If samples being tested contain carbamate and organophosphate, enzyme activity will be inhibited and the absorption value will change slowly. With the control group as the baseline, the reduced absorption value can be used to calculate the extent to which enzyme is inhibited to further estimate agricultural toxicity of samples.

Q:How is the inhibition rate calculated?

            Control absorbance - Sample absorbance

Enzyme inhibition (%) = ---------------------------------------------------------- × 100

                 Control absorbance

Q:How are the qualification criteria for the biochemistry method established?

The existing interpretation criteria for the biochemistry method were established jointly by the Department of Health, Taipei City Government and Taipei Agricultural Products Marketing Corp. and applicable offices under the Department.
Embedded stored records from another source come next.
Section PseudotimeMore.
Context {F Op V : Type} {SF : Scalars F} {SY : Symbolic F Op} {NU : Numeric F Op V}.

Variables (target : string) (residual inertia : Integral Op) (timestep : F)
          (lhs0 : list F) (residual0 : option (Integral Op))
          (constrain : option (constraint F)) (arguments : argmap F).

Lemma pseudotime_enter_raises (e : exn) :
  pseudotime_enter target residual inertia timestep lhs0 residual0 constrain arguments
    = Raise e ->
  ~ is_model_error e.
Proof.
  unfold pseudotime_enter. unfold_bind.
  destruct (bool_decide _); [|intros H; injection H as <-; auto].
  destruct (Integral_derivative residual target) as [j0|e0] eqn:H0;
    [|intros H; injection H as <-; exact (derivative_raises _ _ _ H0)].
  destruct (Integral_derivative inertia target) as [jt|e1] eqn:H1;
    [|intros H; injection H as <-; exact (derivative_raises _ _ _ H1)].
  destruct (match residual0 with Some r0 => _ | None => _ end) as [res'|e2] eqn:H2.
  2:{ intros H; injection H as <-. destruct residual0; [|discriminate].
      exact (add_raises _ _ _ H2). }
  destruct (normalize _ _ _) as [[l0 m]|e3] eqn:H3;
    [|intros H; injection H as <-; exact (normalize_raises _ _ _ _ H3)].
  destruct (_find_argument _ _) as [t|e4] eqn:H4;
    [|intros H; injection H as <-; exact (find_argument_raises _ _ _ H4)].
  destruct (check_mask _ _) as [[]|e5] eqn:H5;
    [|intros H; injection H as <-; exact (check_mask_raises _ _ _ H5)].
  destruct (Integral_add j0 _) as [jac|e6] eqn:H6;
    [|intros H; injection H as <-; exact (add_raises _ _ _ H6)].
  destruct (multieval2 _ _ _) as [[res jac']|e7] eqn:H7;
    [discriminate|intros H; injection H as <-; exact (multieval2_raises _ _ _ _ H7)].
Qed.

Lemma pseudotime_body_raises (fr : pseudotime_frame) (e : exn) :
  pseudotime_body target timestep arguments fr = Raise e -> ~ is_model_error e.
Proof.
  unfold pseudotime_body. unfold_bind.
  destruct (Integral_add _ _) as [jac|e6] eqn:H6;
    [|intros H; injection H as <-; exact (add_raises _ _ _ H6)].
  destruct (multieval2 _ _ _) as [[res jac']|e7] eqn:H7;
    [discriminate|intros H; injection H as <-; exact (multieval2_raises _ _ _ _ H7)].
Qed.

Lemma pseudotime_next_cases (st : pseudotime_state) :
  match (pseudotime_next target residual inertia timestep lhs0 residual0 constrain
           arguments st).1 with
  | Yield _ _ => True
  | Raised e => ~ is_model_error e
  | StopIteration => False
  | Diverges => False
  end.
Proof.
  destruct st as [|fr]; cbn [pseudotime_next].
  - destruct (pseudotime_enter _ _ _ _ _ _ _ _) as [fr|e] eqn:He; cbn; [exact Logic.I|].
    exact (pseudotime_enter_raises _ He).
  - destruct (pseudotime_body _ _ _ fr) as [fr'|e] eqn:Hb; cbn; [exact Logic.I|].
    exact (pseudotime_body_raises _ _ Hb).
Qed.

Lemma pseudotime_solve_loop_raises (tol : F) (fuel : nat) :
  forall st lhs r i e l,
  solve_loop
    (pseudotime_next target residual inertia timestep lhs0 residual0 constrain arguments)
    tol None fuel st lhs r i = (Raises e, l) ->
  ~ is_model_error e.
Proof.
  induction fuel as [|fuel IH]; intros st lhs r i e l Hs; [discriminate|].
  cbn [solve_loop reached] in Hs. destruct (flt tol r); [|discriminate].
  pose proof (pseudotime_next_cases st) as Hc.
  destruct (pseudotime_next _ _ _ _ _ _ _ _ st) as [[[lhs1 r1] st1| |e1|] l1];
    cbn in Hc; try contradiction.
  - destruct (solve_loop _ tol None fuel st1 lhs1 r1 (Datatypes.S i)) as [o l2] eqn:Hrec.
    injection Hs as -> _. exact (IH _ _ _ _ _ _ Hrec).
  - injection Hs as <- _. exact Hc.
Qed.

(** [pseudotime] never ends by itself and never raises a ModelError:
    [solve] on it with an unbounded [maxiter] can fail only with the
    errors of the arguments and of the evaluation, never with "generator
    stopped" or "tolerance not reached". *)
Theorem pseudotime_solve_no_model_error (tol : F) (fuel : nat) (e : exn)
    (l : list (logmsg F)) :
  solve
    (pseudotime_next target residual inertia timestep lhs0 residual0 constrain arguments)
    tol None fuel PStart = (Raises e, l) ->
  ~ is_model_error e.
Proof.
  unfold solve. intros Hs. pose proof (pseudotime_next_cases PStart) as Hc.
  destruct (pseudotime_next _ _ _ _ _ _ _ _ PStart) as [[[lhs1 r1] st1| |e1|] l1];
    cbn in Hc; try contradiction.
  - destruct (solve_loop _ tol None fuel st1 lhs1 r1 0) as [o l2] eqn:Hrec.
    injection Hs as -> _. exact (pseudotime_solve_loop_raises _ _ _ _ _ _ _ _ Hrec).
  - injection Hs as <- _. exact Hc.
Qed.

End PseudotimeMore.

Section PseudotimeConstraints.
Context {F Op V : Type} {SF : Scalars F} {SY : Symbolic F Op} {NU : Numeric F Op V}.

Variables (target : string) (residual inertia : Integral Op) (timestep : F)
          (lhs0 : list F) (residual0 : option (Integral Op))
          (constrain : option (constraint F)) (arguments : argmap F).

(** Subtracting zero is exact, and the matrix backend returns a vector of
    the length of the constraints that has the fixed values in it. *)
Hypothesis exact_sub : forall x : F, fsub x (fofZ 0) = x.
Hypothesis msolve_length :
  forall (jac : V) rhs cons, length (msolve jac rhs cons) = length cons.
Hypothesis msolve_fixed :
  forall (jac : V) rhs cons i v,
    cons !! i = Some (Some v) -> msolve jac rhs cons !! i = Some v.

Lemma zero_where_fixed_lookup (m : list bool) (i : nat) :
  m !! i = Some true -> zero_where_fixed (F := F) m !! i = Some (Some (fofZ 0)).
Proof. intros Hi. unfold zero_where_fixed. by rewrite list_lookup_fmap, Hi. Qed.

Lemma pseudotime_enter_ok (fr : pseudotime_frame) :
  pseudotime_enter target residual inertia timestep lhs0 residual0 constrain arguments
    = Ok fr ->
  length lhs0 = numel (shape residual) ->
  exists l0 m, normalize (shape residual) lhs0 constrain = Ok (l0, m) /\
               pf_constrain fr = m /\ pframe_ok l0 fr.
Proof.
  unfold pseudotime_enter. unfold_bind. intros Hen Hlen.
  destruct (bool_decide _); [|discriminate].
  destruct (Integral_derivative residual target) as [j0|]; [|discriminate].
  destruct (Integral_derivative inertia target) as [jt|]; [|discriminate].
  destruct (match residual0 with Some r0 => _ | None => _ end) as [res'|] eqn:H2;
    [|discriminate].
  assert (Hshape : shape res' = shape residual).
  { destruct residual0 as [r0|]; [|by injection H2 as <-].
    unfold Integral_add, assert in H2. unfold_bind.
    destruct (bool_decide _); [|discriminate]. by injection H2 as <-. }
  rewrite Hshape in Hen.
  destruct (normalize _ _ _) as [[l0 m]|] eqn:Hn; [|discriminate].
  destruct (normalize_lengths _ _ _ _ _ Hn Hlen) as [Hl0 Hm].
  destruct (_find_argument _ _); [|discriminate].
  destruct (check_mask _ _) as [[]|]; [|discriminate].
  destruct (Integral_add j0 _); [|discriminate].
  destruct (multieval2 _ _ _) as [[res jac]|]; [|discriminate].
  injection Hen as <-. exists l0, m. split; [reflexivity|]. split; [reflexivity|].
  unfold pframe_ok. cbn. split; [lia|]. split; reflexivity.
Qed.

Lemma pseudotime_body_ok (l0 : list F) (fr fr' : pseudotime_frame) :
  pframe_ok l0 fr ->
  pseudotime_body target timestep arguments fr = Ok fr' ->
  pf_constrain fr' = pf_constrain fr /\ pframe_ok l0 fr'.
Proof using exact_sub msolve_length msolve_fixed.
  intros (Hlen & Hz & Hfix). unfold pseudotime_body. unfold_bind. intros Hb.
  destruct (Integral_add _ _); [|discriminate].
  destruct (multieval2 _ _ _) as [[res jac]|]; [|discriminate].
  injection Hb as <-. cbn. split; [reflexivity|]. unfold pframe_ok. cbn.
  split; [|split; [exact Hz|]].
  - unfold vsub. rewrite length_zip_with, msolve_length, Hz.
    unfold zero_where_fixed. rewrite length_map. lia.
  - intros i Hi. rewrite <- (Hfix i Hi).
    pose proof (lookup_lt_Some _ _ _ Hi) as Hlt.
    destruct (lookup_lt_is_Some_2 (pf_lhs fr) i) as [x Hx]; [lia|].
    unfold vsub. rewrite lookup_zip_with, Hx. cbn.
    rewrite (msolve_fixed _ _ _ i (fofZ 0)).
    + cbn. by rewrite exact_sub.
    + rewrite Hz. by apply zero_where_fixed_lookup.
Qed.

Lemma pseudotime_loop_yields (l0 : list F) (n : nat) :
  forall fr, pframe_ok l0 fr ->
  Forall (fun y : list F * F =>
            forall i, pf_constrain fr !! i = Some true -> y.1 !! i = l0 !! i)
         (take_yields
            (pseudotime_next target residual inertia timestep lhs0 residual0 constrain
               arguments) n (PLoop fr)).
Proof using exact_sub msolve_length msolve_fixed.
  induction n as [|n IH]; intros fr Hfr; cbn [take_yields pseudotime_next];
    [constructor|].
  destruct (pseudotime_body _ _ _ fr) as [fr'|] eqn:Hb; cbn; [|constructor].
  destruct (pseudotime_body_ok _ _ _ Hfr Hb) as [Hc Hfr'].
  constructor.
  - cbn. rewrite <- Hc. apply Hfr'.
  - rewrite <- Hc. apply IH, Hfr'.
Qed.

(** In every iterate that [pseudotime] yields, every entry that
    [constrain] marks as fixed has its imposed value: the value given in
    a float [constrain], the value of [lhs0] under a boolean mask.  The
    subtraction of zero is taken exact and the linear solve to respect
    its constraints; [lhs0] has the length of the residual, which
    [pseudotime] does not check. *)
Theorem pseudotime_respects_constraints (n : nat) :
  length lhs0 = numel (shape residual) ->
  Forall (fun y : list F * F => forall i, holds_imposed constrain lhs0 y.1 i)
         (take_yields
            (pseudotime_next target residual inertia timestep lhs0 residual0 constrain
               arguments) n PStart).
Proof using exact_sub msolve_length msolve_fixed.
  intros Hlen. destruct n as [|n]; cbn [take_yields pseudotime_next]; [constructor|].
  destruct (pseudotime_enter _ _ _ _ _ _ _ _) as [fr|] eqn:Hen; cbn; [|constructor].
  destruct (pseudotime_enter_ok _ Hen Hlen) as (l0 & m & Hn & Hc & Hfr).
  constructor.
  - intros i. eapply normalize_imposed; [exact Hn|exact Hlen|].
    cbn. rewrite <- Hc. apply Hfr.
  - eapply Forall_impl; [apply pseudotime_loop_yields, Hfr|].
    intros y Hy i. eapply normalize_imposed; [exact Hn|exact Hlen|].
    rewrite <- Hc. apply Hy.
Qed.

End PseudotimeConstraints.

(** ** The further properties on the example problems *)

(** [solve] on the Newton iterates of [1/u - 1] from [2] with the
    tolerance [2/5] returns the third iterate. *)
Lemma solve_returns_first_converged_witness :
  exists (lhs : list xnum) (l : list (logmsg xnum)),
    solve (xnewton pole_residual [Some 2%Q] None None 3) (Some (2 # 5)) None 5 NStart
      = (Returns lhs, l) /\
    exists (n : nat) (r : xnum),
      take_yields (xnewton pole_residual [Some 2%Q] None None 3) (Datatypes.S n) NStart !! n
        = Some (lhs, r) /\
      flt (Some (2 # 5)) r = false /\
      (forall k y, k < n ->
         take_yields (xnewton pole_residual [Some 2%Q] None None 3) (Datatypes.S n) NStart
           !! k = Some y ->
         flt (Some (2 # 5)) y.2 = true) /\
      True.
Proof.
  eexists. eexists. split; [vm_compute; reflexivity|].
  eapply (solve_returns_first_converged
            (xnewton pole_residual [Some 2%Q] None None 3) (Some (2 # 5)) None 5 NStart).
  vm_compute. reflexivity.
Defined.

(** The same iterates with the tolerance [1/100] and [maxiter = 1]. *)
Lemma solve_raises_not_reached_witness :
  exists l,
    solve (xnewton pole_residual [Some 2%Q] None None 3) (Some (1 # 100)) (Some 1) 2 NStart
    = (Raises (ModelError (not_reached_msg 1)), l).
Proof.
  apply (solve_raises_not_reached
           (xnewton pole_residual [Some 2%Q] None None 3) (Some (1 # 100)) (Some 1) 1 2
           NStart);
    [reflexivity|lia|vm_compute; reflexivity|vm_compute; repeat constructor].
Defined.

(** [solve] with [maxiter = 2] on the pseudo time iterates of the decay
    equation. *)
Lemma solve_terminates_witness :
  (solve (pseudotime_next (V := list xnum) "u" decay decay (Some 1%Q) [Some 4%Q] None None ∅)
         (Some (1 # 100)) (Some 2) 3 PStart).1 <> NoFuel.
Proof.
  apply (solve_terminates
           (pseudotime_next (V := list xnum) "u" decay decay (Some 1%Q) [Some 4%Q] None
              None ∅) (Some (1 # 100)) (Some 2) 2 3 PStart); [reflexivity| |lia].
  intros st.
  pose proof (pseudotime_next_cases (V := list xnum) "u" decay decay (Some 1%Q)
                [Some 4%Q] None None ∅ st) as Hc.
  intros Hd. rewrite Hd in Hc. exact Hc.
Defined.

(** The line search from [2] on [1/u - 1] with [nrelax = 2]. *)
Lemma newton_next_terminates_witness :
  exists fr,
    state_after (xnewton pole_residual [Some 2%Q] None (Some 2) 3) 1 NStart
      = Some (NLoop fr) /\
    (xnewton pole_residual [Some 2%Q] None (Some 2) 3 (NLoop fr)).1 <> Diverges.
Proof.
  eexists. split; [vm_compute; reflexivity|].
  apply (newton_next_terminates (V := list xnum) "u" pole_residual (Some [Some 2%Q]) None
           (Some 2) xminrelax xmaxrelax xrebound ∅ 2 3); [reflexivity|lia].
Defined.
They performed the joint test system combining biochemistry and chemistry approaches between 1993 and 1994. That is, they first conducted biochemistry quick screening at the marketplace to intercept fruits and vegetables that were enzyme inhibition positive (EIP), followed by secondary tests applying the chemical approach performed by the Department of Health and the samples would be determined if they violated requirements in accordance with the "tolerance" criterion. The enzyme inhibition rate of 45% was hence established to be the "excess" criterion with the biochemistry method that has been in use for 20 years.

Q:How to read the result?

The inhibition rate criterion was established in the joint test meeting at the Taipei City Government.

Inhibition is over 45%: not suggested as food due to residual organophosphates or carbamates.

Inhibition is between 35% and 45%: suggested more washing while organophosphates or carbamates may be involved.

Inhibition is between 10% and 35%: only minute quantity and safe mount of pesticide may be involved.

Inhibition is lower than 10%: belong to the relative safety range.

Q:Which products can be detected?

At present, there are already more than 200 types of fruits, vegetables, tea leaves, rice, new vegetables, spices, and Chinese herbs, among other agricultural products that can be detected. Except for a few special samples, most agricultural products can be detected.

Q:Which samples cannot be detected?

Fruits and vegetables: Green bananas, Japanese apricots.

Spices: mint, rosemary, oregano, lime, curcuma powder, thyme leaf, turmeric powder, licorice powder, oakleaf ajania.

Chinese herbs: liquorice tablets, Angelica sinensis, rhizoma ligustici wallichii.